Mustard, ketchup and salad dressing do not need refrigeration until opening, but often have a ‘use within’ date to show how long they can be kept open for.
The Food Keeper App is a useful resource for finding out how long items can be used for. Throw out any foods that have an odour or a slimy texture.
As it is safer to food shop online if you have an underlying condition or disability, it’s worth planning ahead. Find and review new recipes and make a grocery list of the ingredients needed. Verify what you have and what you need to order online.
Add probiotics to your diet
Some health companies promote the pill form of probiotics to build gut health to boost immunity. Most health professionals, especially registered dietitians, recommend eating certain foods to improve healthy gut ecology before relying on a pill.
Fibre is important for the digestive system. It leaves the stomach undigested and helps keep your digestive system functioning and to prevent constipation.
There are various sources of fibre, including:
- whole-grain bread
- whole-grain pasta
- brown rice
- nuts and seeds
- fruits and veggies
Probiotics are live bacteria that are beneficial for your digestive system. Foods rich in probiotics include dairy products or other cultured foods, such as yoghurt, kefir, kimchi and fermented veggies. Learning how to practice nutrition label reading is important so you can verify that all items contain live and active cultures.
Stress relief and exercise
Coronavirus has made life stressful for everyone, so doing anything to relieve stress levels is a good thing. I encourage people to follow wheelchair dance videos, listen to music or your home church via Facebook Live.
You can follow your favourite adaptive exercise video from your trusted fitness trainer or fitness studio, while also following a regular sleep and hygiene plan. Stress relief is not always an easy process given the current circumstances and that our disability community is at high risk for the virus, but there are things you can do.

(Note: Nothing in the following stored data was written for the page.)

(* ===== verification/P9Server.v ===== *)
(** * The 9P2000 file server (internal/p9svc/server.go)

    The message codec, the table of fids and every handler of a session, over
    the file system of GoFs.v.  A handler returns the type and payload of its
    reply, or the text of the error that [handleConn] sends as [Rerror], with
    the session and the file system after it. *)

From S2P Require Import Prelude GoStrings GoFs.

Module P9Server.
Import GoStrings GoFs.

Definition Tversion : Z := 100.
Definition Rversion : Z := 101.
Definition Tattach : Z := 104.
Definition Rattach : Z := 105.
Definition Rerror : Z := 107.
Definition Twalk : Z := 110.
Definition Rwalk : Z := 111.
Definition Topen : Z := 112.
Definition Ropen : Z := 113.
Definition Tcreate : Z := 114.
Definition Rcreate : Z := 115.
Definition Tread : Z := 116.
Definition Rread : Z := 117.
Definition Twrite : Z := 118.
Definition Rwrite : Z := 119.
Definition Tclunk : Z := 120.
Definition Rclunk : Z := 121.
Definition Tremove : Z := 122.
Definition Rremove : Z := 123.
Definition Tstat : Z := 124.
Definition Rstat : Z := 125.

Definition qidFile : Z := 0.
Definition qidDir : Z := 128.
Definition openWriteMask : Z := 3.
Definition openTrunc : Z := 16.
Definition permDir : Z := 2147483648.
Definition servedVersion : bytes := str "9P2000".

Record Server := mkServer {
  root : bytes;
  readOnly : bool
}.

Record fidState := mkFid {
  rel : bytes;
  path : bytes;
  opened : bool;
  isDir : bool
}.

Record session := mkSession {
  msize : Z;
  version : bytes;
  fids : gmap Z fidState
}.
#[export] Instance update_fids : Update fids := fun v s => mkSession (msize s) (version s) v.

Record qid := mkQid {
  q_type : Z;
  q_version : Z;
  q_path : Z
}.

Record message := mkMessage {
  m_type : Z;
  m_tag : Z;
  m_payload : bytes
}.

(** ** Wire format *)

Definition packString (value : bytes) : bytes := le_put 2 (len value) ++ value.

Definition unpackString (buf : bytes) (offset : Z) : result bytes (bytes * Z) :=
  if len buf <? offset + 2 then Err (str "short_string_len") else
  let ln := le_get (slice buf (Z.to_nat offset) (Z.to_nat (offset + 2))) in
  let offset := offset + 2 in
  if len buf <? offset + ln then Err (str "short_string_body") else
  Ok (slice buf (Z.to_nat offset) (Z.to_nat (offset + ln)), offset + ln).

(** The 32-bit field at [off]; the callers have checked the length. *)
Definition field (n : nat) (off : nat) (payload : bytes) : Z := le_get (slice payload off (off + n)).

Definition writeMessage (typ tag : Z) (payload : bytes) : bytes :=
  le_put 4 (7 + len payload) ++ [typ] ++ le_put 2 tag ++ payload.

Inductive read_failure : Type := ReadEOF | ReadUnexpectedEOF | ReadBadSize.

Definition readMessage (inp : bytes) : result read_failure (message * bytes) :=
  if len inp =? 0 then Err ReadEOF else
  if len inp <? 7 then Err ReadUnexpectedEOF else
  let size := field 4 0 inp in
  if (size <? 7) || (2 ^ 24 <? size) then Err ReadBadSize else
  let rest := drop 7 inp in
  let n := Z.to_nat (size - 7) in
  if len rest <? size - 7 then Err (if len rest =? 0 then ReadEOF else ReadUnexpectedEOF) else
  Ok (mkMessage (nth 4 inp 0) (field 2 5 inp) (take n rest), drop n rest).

Definition error_payload (version text : bytes) : bytes :=
  packString text ++ (if str_eqb version (str "9P2000.u") then le_put 4 5 else []).

(** [hash/fnv]'s 64-bit FNV-1a. *)
Definition fnv64a (data : bytes) : Z :=
  fold_left (fun hash b => u64 (Z.lxor hash b * 1099511628211)) data 14695981039346656037.

Definition pathHash (rel : bytes) (info : FileInfo) : Z := fnv64a (rel ++ [0] ++ i_name info).

Definition qidFor (rel : bytes) (info : FileInfo) : qid :=
  mkQid (if i_dir info then qidDir else qidFile) (u32 (Unix (i_mtime info))) (pathHash rel info).

Definition qid_bytes (q : qid) : bytes := [q_type q] ++ le_put 4 (q_version q) ++ le_put 8 (q_path q).

Definition walk_reply (qids : list qid) : bytes := le_put 2 (len qids) ++ concat (qid_bytes <$> qids).

Definition statBytes (rel : bytes) (info : FileInfo) : bytes :=
  let name := if str_eqb rel [] || str_eqb rel dot then [slash] else i_name info in
  let mode := if i_dir info then Z.lor (i_perm info) permDir else i_perm info in
  let mtime := u32 (Unix (i_mtime info)) in
  let payload := le_put 2 0 ++ le_put 4 0 ++ qid_bytes (qidFor rel info) ++ le_put 4 mode ++ le_put 4 mtime ++ le_put 4 mtime ++
    le_put 8 (i_size info) ++ packString name ++ packString (str "weaverssh") ++ packString (str "weaverssh") ++ packString [] in
  le_put 2 (len payload) ++ payload.

Definition selectVersion (requested : bytes) : bytes :=
  if str_eqb requested servedVersion || HasPrefix requested (str "9P2000.") then servedVersion else str "unknown".

(** ** Confinement *)

Definition withinRoot (root target : bytes) : bool :=
  match Rel root target with
  | None => false
  | Some r => str_eqb r dot || str_eqb r [] || (negb (HasPrefix r dotdot) && negb (IsAbs r))
  end.

Section Server.
Context (h : host) (s : Server).

(** The message of an [*os.PathError]. *)
Definition os_error {A} (p : bytes) (r : result errno A) : result bytes A := result_map_err (fun e => h_text h e p) r.
Definition wrapped {A} (prefix : bytes) (r : result bytes A) : result bytes A := result_map_err (fun e => prefix ++ e) r.

Definition resolve (f : fs) (rel : bytes) : result bytes bytes :=
  let clean := Clean (TrimPrefix rel [slash]) in
  let clean := if str_eqb clean dot then [] else clean in
  if HasPrefix clean dotdot || IsAbs clean then Err (str "path_escape") else
  let joined := Join (root s) clean in
  match EvalSymlinks h f joined with
  | Err e => if IsNotExist e then Ok joined else os_error joined (Err e)
  | Ok eval => if negb (withinRoot (root s) eval) then Err (str "path_escape") else Ok eval
  end.

Fixpoint readDir_entries (f : fs) (rel : bytes) (names : list bytes) : bytes :=
  match names with
  | [] => []
  | name :: r =>
    let childRel := Join rel name in
    match resolve f childRel with
    | Err _ => readDir_entries f rel r
    | Ok childPath =>
      match os_Stat h f childPath with
      | Err _ => readDir_entries f rel r
      | Ok info => statBytes childRel info ++ readDir_entries f rel r
      end
    end
  end.

Definition readDir (f : fs) (rel path : bytes) : result bytes bytes :=
  let* entries := os_error path (os_ReadDir h f path) in
  Ok (readDir_entries f rel (sort_by str_ltb entries)).

(** ** Handlers *)

Abbreviation handled := (result bytes (Z * bytes) * session * fs)%type.

Definition handleVersion (ss : session) (f : fs) (payload : bytes) : handled :=
  if len payload <? 6 then (Err (str "short_tversion"), ss, f) else
  let m := field 4 0 payload in
  match unpackString payload 4 with
  | Err e => (Err (str "bad_tversion: " ++ e), ss, f)
  | Ok (v, _) =>
    let selected := selectVersion v in
    let version' := if negb (str_eqb selected (str "unknown")) then selected else version ss in
    let m := if (m =? 0) || (2 ^ 20 <? m) then 8192 else m in
    let m := Z.min m 65536 in
    (Ok (Rversion, le_put 4 m ++ packString selected), mkSession m version' (fids ss), f)
  end.

Definition handleAttach (ss : session) (f : fs) (payload : bytes) : handled :=
  if len payload <? 8 then (Err (str "short_tattach"), ss, f) else
  let fid := field 4 0 payload in
  match resolve f [] with
  | Err e => (Err e, ss, f)
  | Ok r =>
    match os_error r (os_Stat h f r) with
    | Err e => (Err e, ss, f)
    | Ok info =>
      (Ok (Rattach, qid_bytes (qidFor [] info)), ss <| fids := <[fid := mkFid [] r false true]> (fids ss) |>, f)
    end
  end.

Fixpoint unpack_names (n : nat) (payload : bytes) (off : Z) : result bytes (list bytes) :=
  match n with
  | O => Ok []
  | S n =>
    let* '(name, next) := unpackString payload off in
    let* names := unpack_names n payload next in
    Ok (name :: names)
  end.

(** [strings.ContainsAny(name, "/\\")]. *)
Definition has_separator (name : bytes) : bool := existsb (fun c => (c =? 47) || (c =? 92)) name.

(** The loop of [handleWalk] over the names. *)
Fixpoint walk_names (f : fs) (rel : bytes) (names : list bytes) : result bytes (bytes * list qid) :=
  match names with
  | [] => Ok (rel, [])
  | name :: r =>
    if str_eqb name [] || has_separator name || str_eqb name dotdot then Err (str "invalid_walk_name") else
    if str_eqb name dot then walk_names f rel r else
    let rel := Join rel name in
    let* p := resolve f rel in
    match os_Stat h f p with
    | Err _ => Err (str "walk_not_found")
    | Ok info =>
      let* '(last, qids) := walk_names f rel r in
      Ok (last, qidFor rel info :: qids)
    end
  end.

Definition handleWalk (ss : session) (f : fs) (payload : bytes) : handled :=
  if len payload <? 10 then (Err (str "short_twalk"), ss, f) else
  let fid := field 4 0 payload in
  let newfid := field 4 4 payload in
  let nwname := field 2 8 payload in
  match unpack_names (Z.to_nat nwname) payload 10 with
  | Err e => (Err (str "bad_twalk: " ++ e), ss, f)
  | Ok names =>
    match fids ss !! fid with
    | None => (Err (str "unknown_fid"), ss, f)
    | Some base =>
      if nwname =? 0 then (Ok (Rwalk, walk_reply []), ss <| fids := <[newfid := base]> (fids ss) |>, f) else
      match (let* '(last, qids) := walk_names f (rel base) names in
             let* p := resolve f last in
             let* info := os_error p (os_Stat h f p) in
             Ok (mkFid last p false (i_dir info), qids)) with
      | Err e => (Err e, ss, f)
      | Ok (st, qids) => (Ok (Rwalk, walk_reply qids), ss <| fids := <[newfid := st]> (fids ss) |>, f)
      end
    end
  end.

Take a look at Disability Horizons’ article on 7 ways to boost your mental wellbeing during lockdown and beyond.
Healthy eating on a budget
Many people have lost their jobs or had their hours cut due to coronavirus. Added to that, people with disabilities often have to make healthy choices on a strict budget because of being unemployed or relying on assistance from government programs.
Most dietitians, therefore, encourage their clients to focus on the basics. A healthy eating plan may begin with fruits and veggies, which are less expensive when choosing produce in season. Canned fruits and veggies are even more shelf stable as well as less costly.
Focus on black beans, rice, pinto beans, corn, quinoa rice, or tofu. You can then serve fresh, canned or frozen fruits and veggies as a side for a wholesome meal. There are always local resources, such as churches, food banks and other organisations that provide food if you’re struggling during this time of coronavirus.
The Coronavirus is complicated and can affect everyone differently. While following these steps will not help all people avoid coronavirus altogether, taking steps to strengthen your immunity can help people feel better and live healthier lives.